(WHAT YOU HAVE TO DO): Go through the data below and return each line containing the word "segs".

Collected data:
+===+

Lemma segments_fuel f1 f2 s :
  length s ≤ f1 → length s ≤ f2 → segments f1 s = segments f2 s.
Proof.
  revert f2 s. induction f1 as [|f1 IH]; intros f2 s H1 H2.
  - destruct s; [|simpl in H1; lia]. destruct f2; reflexivity.
  - destruct f2 as [|f2].
    + destruct s; [reflexivity|simpl in H2; lia].
    + simpl. destruct (exec s) as [[[sk m] rest]|] eqn:E; [|reflexivity].
      apply exec_shorter in E. rewrite (IH f2 rest) by lia. reflexivity.
Qed.

(** The segments are a decomposition of the text, and nothing matches in
    what is left after the last one. *)
Lemma segments_text fuel s :
  length s ≤ fuel →
  s = assemble matchText (segments fuel s).1 (segments fuel s).2
  ∧ exec (segments fuel s).2 = None.
Proof.
  revert s. induction fuel as [|fuel IH]; intros s Hlen.
  - destruct s; [|simpl in Hlen; lia]. split; reflexivity.
  - simpl. destruct (exec s) as [[[sk m] rest]|] eqn:E; [|split; [reflexivity|exact E]].
    pose proof (exec_shorter _ _ _ _ E) as Hlt.
    destruct (IH rest ltac:(lia)) as [Hrest Htail].
    destruct (segments fuel rest) as [segs tail]. simpl in *.
    split; [|exact Htail].
    apply exec_text in E. rewrite E at 1. rewrite Hrest at 1.
    rewrite assemble_cons. reflexivity.
Qed.

Lemma extractLoop_segments fuel s variables seen :
  length s ≤ fuel →
  extractLoop fuel s variables seen =
    variables ++ firsts seen ((λ sm, occurrence sm.2) <$> (segments fuel s).1).
Proof.
  revert s variables seen. induction fuel as [|fuel IH]; intros s vs seen Hlen.
  - destruct s; [|simpl in Hlen; lia]. simpl. rewrite app_nil_r. reflexivity.
  - simpl. destruct (exec s) as [[[sk m] rest]|] eqn:E;
      [|simpl; rewrite app_nil_r; reflexivity].
    pose proof (exec_shorter _ _ _ _ E) as Hlt.
    specialize (IH rest). destruct (segments fuel rest) as [segs tail]. simpl in *.
    destruct (decide (trim (group1 m) ∈ seen)).
    + apply IH. lia.
    + rewrite IH by lia. rewrite <- app_assoc. reflexivity.
Qed.
Lemma append_nonempty_r (a : string) (x : ascii) (b : string) :
  a +:+ String x b <> EmptyString.
Proof. destruct a; discriminate. Qed.


Lemma tidy_years_text (row : input_row) :
  tidy_row row -> tidy (years_text row).
Proof.
  intros (_ & _ & _ & _ & _ & _ & Hy & _). unfold years_text.
  destruct (row_years_experience row); [tauto|].
  repeat split; reflexivity.
Qed.

Lemma strip_tidy (p : string) : tidy p -> Py.strip p = p.
Proof. intros (_ & _ & Hl & Hr). unfold Py.strip. now rewrite Hl, Hr. Qed.

Section TsvLine.
Variable row : input_row.
Hypothesis Hrow : tidy_row row.

Lemma tsv_line_split :
  Py.split V2.tab (tsv_line row)
  = [row_eri_code row; row_location row; row_revenue row; row_industry row;
     years_text row; row_data_type row].
Proof.
  pose proof (tidy_years_text row Hrow) as Hy.
  destruct Hrow as (Hc & _ & Hl & Hr & _ & Hi & _ & Hd & _).
  unfold tsv_line.
  rewrite !split_app; try (apply Hc || apply Hl || apply Hr || apply Hi || apply Hy).
  rewrite split_free; [reflexivity | apply Hd].
Qed.

Lemma tsv_line_no_newline : char_free V2.newline (tsv_line row) = true.
Proof.
  pose proof (tidy_years_text row Hrow) as Hy.
  destruct Hrow as (Hc & _ & Hl & Hr & _ & Hi & _ & Hd & _).
  unfold tsv_line.
  destruct Hc as (_ & Hc & _), Hl as (_ & Hl & _), Hr as (_ & Hr & _),
    Hi as (_ & Hi & _), Hy as (_ & Hy & _), Hd as (_ & Hd & _).
  repeat (rewrite char_free_app; cbn [char_free]).
  rewrite Hc, Hl, Hr, Hi, Hy, Hd. reflexivity.
Qed.

Lemma tsv_line_lstrip : Py.lstrip (tsv_line row) = tsv_line row.
Proof.
  destruct Hrow as (Hc & Hne & _). unfold tsv_line.
  apply lstrip_app; [apply Hc | exact Hne].
Qed.

Lemma tsv_line_rstrip : Py.rstrip (tsv_line row) = tsv_line row.
Proof.
  destruct Hrow as (_ & _ & _ & _ & _ & _ & _ & Hd & Hne). unfold tsv_line.
  repeat (apply rstrip_app_sep; [|apply append_nonempty_r]).
  apply rstrip_app_sep; [apply Hd | exact Hne].
Qed.

Lemma tsv_line_nonempty : tsv_line row <> EmptyString.
Proof. unfold tsv_line. apply append_nonempty_r. Qed.

Lemma tsv_line_row :
  V2.row_of_parts (map Py.strip (Py.split V2.tab (tsv_line row))) = Some row.
Proof.
  rewrite tsv_line_split. cbn [map].
  pose proof (tidy_years_text row Hrow) as Hy.
  destruct Hrow as (Hc & _ & Hl & Hr & Hcf & Hi & Hyy & Hd & _).
  rewrite !strip_tidy by assumption.
  cbn [V2.row_of_parts]. rewrite remove_char_free
    by (rewrite <- comma_free_char_free; exact Hcf).
  unfold years_text. destruct row as [c l r i y d]. cbn in *.
  destruct y as [y|]; [|reflexivity].
  destruct (String.eqb y "N/A") eqn:E; [|reflexivity].
  apply String.eqb_eq in E. tauto.
Qed.

End TsvLine.

Lemma tsv_text_lines (rows : list input_row) :
  Forall tidy_row rows -> rows <> [] ->
  Py.split V2.newline (tsv_text rows) = map tsv_line rows
  /\ Py.lstrip (tsv_text rows) = tsv_text rows
  /\ Py.rstrip (tsv_text rows) = tsv_text rows
  /\ tsv_text rows <> EmptyString.
Proof.
  induction rows as [|row rest IH]; intros H Hne; [congruence|].
  apply Forall_cons in H as [Hrow Hrest].
  destruct rest as [|row' rest].
  - cbn [tsv_text map]. split; [|split; [|split]].
    + apply split_free, tsv_line_no_newline, Hrow.
    + now apply tsv_line_lstrip.
    + now apply tsv_line_rstrip.
    + now apply tsv_line_nonempty.
  - destruct (IH Hrest ltac:(discriminate)) as (Is & Il & Ir & In').
    change (tsv_text (row :: row' :: rest))
      with (tsv_line row +:+ String V2.newline (tsv_text (row' :: rest))).
    split; [|split; [|split]].
    + rewrite split_app by now apply tsv_line_no_newline.
      rewrite Is. reflexivity.
    + apply lstrip_app; [now apply tsv_line_lstrip | now apply tsv_line_nonempty].
    + now apply rstrip_app_sep.
    + apply append_nonempty_r.
Qed.

Lemma rows_of_tsv_lines (rows : list input_row) :
  forall acc, Forall tidy_row rows ->
    V2.rows_of_lines (map tsv_line rows) acc = acc ++ rows.
Proof.
  induction rows as [|row rest IH]; intros acc H.
  - cbn. now rewrite app_nil_r.
  - apply Forall_cons in H as [Hrow Hrest].
    cbn [map V2.rows_of_lines].
    unfold Py.strip at 1. rewrite tsv_line_lstrip, tsv_line_rstrip by assumption.
    destruct (tsv_line row) eqn:E; [now apply tsv_line_nonempty in E|].
    cbn [Py.truthy]. rewrite <- E. rewrite tsv_line_row by assumption.
    rewrite IH by assumption. now rewrite <- app_assoc.
Qed.

(** X6.  Rows written one a line, their six parts separated by tabs,
    are read back by [parse_multi_input] as they were, in order,
    provided the parts have no tab, line break or surrounding
    whitespace, the revenue no comma, and the first and the last part
    of a row are not empty. *)
Theorem parse_multi_input_roundtrip (rows : list input_row) :
  Forall tidy_row rows -> V2.parse_multi_input (tsv_text rows) = rows.
Proof.
  intros H. destruct rows as [|row rest]; [reflexivity|].
  destruct (tsv_text_lines (row :: rest) H ltac:(discriminate))
    as (Hs & Hl & Hr & _).
  unfold V2.parse_multi_input, Py.strip. rewrite Hl, Hr, Hs.
  now rewrite rows_of_tsv_lines.
Qed.


Lemma parse_multi_input_roundtrip_witness :
  V2.parse_multi_input (tsv_text tsv_rows) = tsv_rows.
Proof.
  apply parse_multi_input_roundtrip.
  repeat constructor; try discriminate.
Defined.

(** ** The rows of [read_csv_input] *)

Lemma read_rows_acc (reader : list V2.csv_row) :
  forall rows, V2.read_rows reader rows = rows ++ V2.read_rows reader [].
Proof.
  induction reader as [|row rest IH]; intros rows; cbn [V2.read_rows].
  - now rewrite app_nil_r.
  - destruct (V2.data_row row) as [d|]; [|now rewrite app_nil_r].
    rewrite (IH (rows ++ [d])), (IH ([] ++ [d])). now rewrite <- app_assoc.
Qed.

Lemma omap_cons_some {A C : Type} (f : A -> option C) (x : A) (y : C)
    (l : list A) :
  f x = Some y -> omap f (x :: l) = y :: omap f l.
Proof. intros H. cbn. now rewrite H. Qed.

Lemma read_rows_complete (reader : list V2.csv_row) (tail : list V2.csv_row) :
  Forall (fun row => V2.data_row row <> None) reader ->
  V2.read_rows (reader ++ tail) []
  = omap V2.data_row reader ++ V2.read_rows tail [].
Proof.
  induction reader as [|row rest IH]; intros H; [reflexivity|].
  apply Forall_cons in H as [Hrow Hrest].
  destruct (V2.data_row row) as [d|] eqn:Ed; [|congruence].
  rewrite (omap_cons_some _ _ _ _ Ed).
  cbn [app V2.read_rows]. rewrite Ed.
  rewrite read_rows_acc, (IH Hrest). reflexivity.
Qed.

Lemma data_row_years (row : V2.csv_row) (d : input_row) :
  V2.data_row row = Some d -> row_years_experience d <> None.
Proof.
  unfold V2.data_row.
  repeat match goal with
         | |- context [match ?o with Some _ => _ | None => _ end] =>
             destruct o; try discriminate
         end.
  now intros [= <-].
Qed.

(** X7.  The reading of the input file stops at the first row that
    lacks one of the six columns: the rows before it are returned,
    stripped, and the rows after it are dropped, complete or not.  A row
    read from the file always has a text for the years, never [None]. *)
Theorem read_rows_stops_at_bad_row
    (before after : list V2.csv_row) (bad : V2.csv_row) :
  Forall (fun row => V2.data_row row <> None) before ->
  V2.data_row bad = None ->
  V2.read_rows (before ++ bad :: after) [] = omap V2.data_row before
  /\ length (V2.read_rows (before ++ bad :: after) []) = length before
  /\ Forall (fun d => row_years_experience d <> None)
       (V2.read_rows (before ++ bad :: after) []).
Proof.
  intros Hb Hbad.
  assert (E : V2.read_rows (before ++ bad :: after) [] = omap V2.data_row before).
  { rewrite (read_rows_complete before (bad :: after) Hb).
    cbn [V2.read_rows]. rewrite Hbad. now rewrite app_nil_r. }
  rewrite E. split; [reflexivity|]. split.
  - clear E. induction Hb as [|row rest Hrow Hrest IH]; [reflexivity|].
    destruct (V2.data_row row) as [d|] eqn:Ed; [|congruence].
    rewrite (omap_cons_some _ _ _ _ Ed). cbn [length]. now rewrite IH.
  - clear E. induction Hb as [|row rest Hrow Hrest IH]; [constructor|].
    destruct (V2.data_row row) as [d|] eqn:Ed; [|congruence].
    rewrite (omap_cons_some _ _ _ _ Ed).
    constructor; [now apply (data_row_years row)|exact IH].
Qed.

Lemma read_rows_stops_at_bad_row_witness :
  V2.read_rows
    ([csv_of "4006" " Dallas, Texas" "565000000" "All" "N/A" "Mean"]
     ++ <["Requested Type" := None]> (csv_of "4007" "Austin" "1" "All" "5" "Mean")
     :: [csv_of "4008" "Houston" "2" "All" "11" "Mean"]) []
  = [{| row_eri_code := "4006"; row_location := "Dallas, Texas";
        row_revenue := "565000000"; row_industry := "All";
        row_years_experience := Some "N/A"; row_data_type := "Mean" |}].
Proof.
  refine (proj1 (read_rows_stops_at_bad_row _ _ _ _ _)).
  - constructor; [|constructor]. vm_compute. discriminate.
  - vm_compute. reflexivity.
Defined.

+===+

(PROBLEM SOLUTION):
    destruct (segments fuel rest) as [segs tail]. simpl in *.
    specialize (IH rest). destruct (segments fuel rest) as [segs tail]. simpl in *.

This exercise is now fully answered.